### WHAT THE TASK ASKS
Take the entries that follow and return exactly the lines from the one holding "Definition Plus (c" through the one holding "(** A captured", both included. Nothing else is needed.

### SOURCE DATA

(** * Header-guard rewriting: [replace_header_guards.py]

    A shallow embedding of [replace_header_guard], [process_file],
    [find_header_files] and [main], together with the fragment of
    Python's [re] module that the two compiled patterns of the script
    rely on and the functions of [os] and [os.path] that the script
    calls.

    Text is a Python [str]; it is modelled as a list of characters, a
    character being a code point of the range U+0000..U+00FF (Rocq's
    [ascii]).  The classes [\s] and [\w] and [str.rstrip] classify these
    code points as CPython does for [str] patterns. *)

From Stdlib Require Import List Ascii String Bool Arith ZArith Lia.
Import ListNotations.
Open Scope string_scope.
Open Scope list_scope.
Open Scope nat_scope.

(** ** Text *)

Definition str := list ascii.

(** A string literal of the script. *)
Definition py (x : string) : str := list_ascii_of_string x.

(** The line feed, written ['\n'] in the script. *)
Definition NL : ascii := "010"%char.

(** [lines_nl [l1; ...; ln]] is [l1 + '\n' + ... + ln + '\n']. *)
Fixpoint lines_nl (ls : list string) : str :=
  match ls with
  | [] => []
  | l :: ls' => py l ++ NL :: lines_nl ls'
  end.

Fixpoint str_eqb (a b : str) : bool :=
  match a, b with
  | [], [] => true
  | x :: a', y :: b' => Ascii.eqb x y && str_eqb a' b'
  | _, _ => false
  end.

(** [Py_UNICODE_ISSPACE] on U+0000..U+00FF: TAB..CR, FS..US, SPACE, NEL
    and NBSP.  Both [\s] and [str.rstrip()] use it. *)
Definition is_space (c : ascii) : bool :=
  let n := nat_of_ascii c in
  ((9 <=? n) && (n <=? 13)) || ((28 <=? n) && (n <=? 32))
  || (n =? 133) || (n =? 160).

(** [Py_UNICODE_ISALNUM] on U+0000..U+00FF. *)
Definition is_alnum (c : ascii) : bool :=
  let n := nat_of_ascii c in
  ((48 <=? n) && (n <=? 57)) || ((65 <=? n) && (n <=? 90))
  || ((97 <=? n) && (n <=? 122))
  || (n =? 170) || (n =? 178) || (n =? 179) || (n =? 181)
  || (n =? 185) || (n =? 186) || ((188 <=? n) && (n <=? 190))
  || ((192 <=? n) && (n <=? 214)) || ((216 <=? n) && (n <=? 246))
  || ((248 <=? n) && (n <=? 255)).

(** [\w]: alphanumeric or underscore. *)
Definition is_word (c : ascii) : bool :=
  is_alnum c || Ascii.eqb c "_"%char.

(** [s.rstrip()]. *)
Fixpoint lstrip (s : str) : str :=
  match s with
  | c :: s' => if is_space c then lstrip s' else s
  | [] => []
  end.

Definition rstrip (s : str) : str := rev (lstrip (rev s)).

(** ** The fragment of [re] used by the script *)

Module Re.

(** Flags given to [re.compile]. *)
Record flags := { MULTILINE : bool; DOTALL : bool }.

(** One-character items: a literal, [.], [\s], [\w]. *)
Inductive cset :=
| CChr (c : ascii)
| CAny
| CSpace
| CWord.

(** Pattern syntax.  Repetition is only ever applied to a one-character
    item in the script's patterns, so [Star] carries a [cset]. *)
Inductive regex :=
| Eps
| One (c : cset)
| Bol                                  (* ^ *)
| Eol                                  (* $ *)
| WordB                                (* \b *)
| Seq (r1 r2 : regex)
| Alt (r1 r2 : regex)
| Star (greedy : bool) (c : cset)      (* c* and c*? *)
| Group (n : nat) (r : regex)
| Backref (n : nat).

Definition Plus (c : cset) : regex := Seq (One c) (Star true c).   (* c+ *)
Definition Opt (r : regex) : regex := Alt r Eps.                   (* r? *)

Fixpoint Lit' (s : str) : regex :=
  match s with
  | [] => Eps
  | c :: s' => Seq (One (CChr c)) (Lit' s')
  end.
Definition Lit (s : string) : regex := Lit' (py s).

Definition Seqs (rs : list regex) : regex := fold_right Seq Eps rs.

(** A captured group: start offset, end offset and text. *)
Record capture := { c_start : nat; c_end : nat; c_text : str }.

(** Matcher state: the offset reached, the character before it, the
    text from it on, and the groups closed so far (latest first). *)
Record mstate := {
  pos : nat;
  prev : option ascii;
  rest : str;
  caps : list (nat * capture)
}.

Definition advance (st : mstate) (c : ascii) (l : str) : mstate :=
  {| pos := S (pos st); prev := Some c; rest := l; caps := caps st |}.

Fixpoint lookup (n : nat) (cs : list (nat * capture)) : option capture :=
  match cs with
  | [] => None
  | (k, c) :: cs' => if k =? n then Some c else lookup n cs'
  end.

Definition close_group (n : nat) (st0 st1 : mstate) : mstate :=
  {| pos := pos st1; prev := prev st1; rest := rest st1;
     caps := (n, {| c_start := pos st0; c_end := pos st1;
                    c_text := firstn (pos st1 - pos st0) (rest st0) |})
             :: caps st1 |}.

Definition orelse {A} (a b : option A) : option A :=
  match a with Some _ => a | None => b end.

Section Matcher.

Variable fl : flags.

Definition cset_mem (cs : cset) (c : ascii) : bool :=
  match cs with
  | CChr d => Ascii.eqb c d
  | CAny => DOTALL fl || negb (Ascii.eqb c NL)
  | CSpace => is_space c
  | CWord => is_word c
  end.

Definition at_bol (st : mstate) : bool :=
  match prev st with
  | None => true
  | Some c => MULTILINE fl && Ascii.eqb c NL
  end.

Definition at_eol (st : mstate) : bool :=
  match rest st with
  | [] => true
  | c :: l =>
      Ascii.eqb c NL && (MULTILINE fl || match l with [] => true | _ => false end)
  end.

Definition opt_word (o : option ascii) : bool :=
  match o with Some c => is_word c | None => false end.

Definition at_wordb (st : mstate) : bool :=
  xorb (opt_word (prev st)) (opt_word (hd_error (rest st))).

(** [c*] (greedy: longest first) and [c*?] (lazy: shortest first),
    followed by the continuation [k]. *)
Fixpoint star (greedy : bool) (cs : cset) (k : mstate -> option mstate)
    (st : mstate) (l : str) {struct l} : option mstate :=
  match l with
  | c :: l' =>
      if cset_mem cs c then
        if greedy
        then orelse (star greedy cs k (advance st c l') l') (k st)
        else orelse (k st) (star greedy cs k (advance st c l') l')
      else k st
  | [] => k st
  end.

### ANSWER BOX
Definition Plus (c : cset) : regex := Seq (One c) (Star true c).   (* c+ *)
Definition Opt (r : regex) : regex := Alt r Eps.                   (* r? *)

Fixpoint Lit' (s : str) : regex :=
  match s with
  | [] => Eps
  | c :: s' => Seq (One (CChr c)) (Lit' s')
  end.
Definition Lit (s : string) : regex := Lit' (py s).

Definition Seqs (rs : list regex) : regex := fold_right Seq Eps rs.

(** A captured group: start offset, end offset and text. *)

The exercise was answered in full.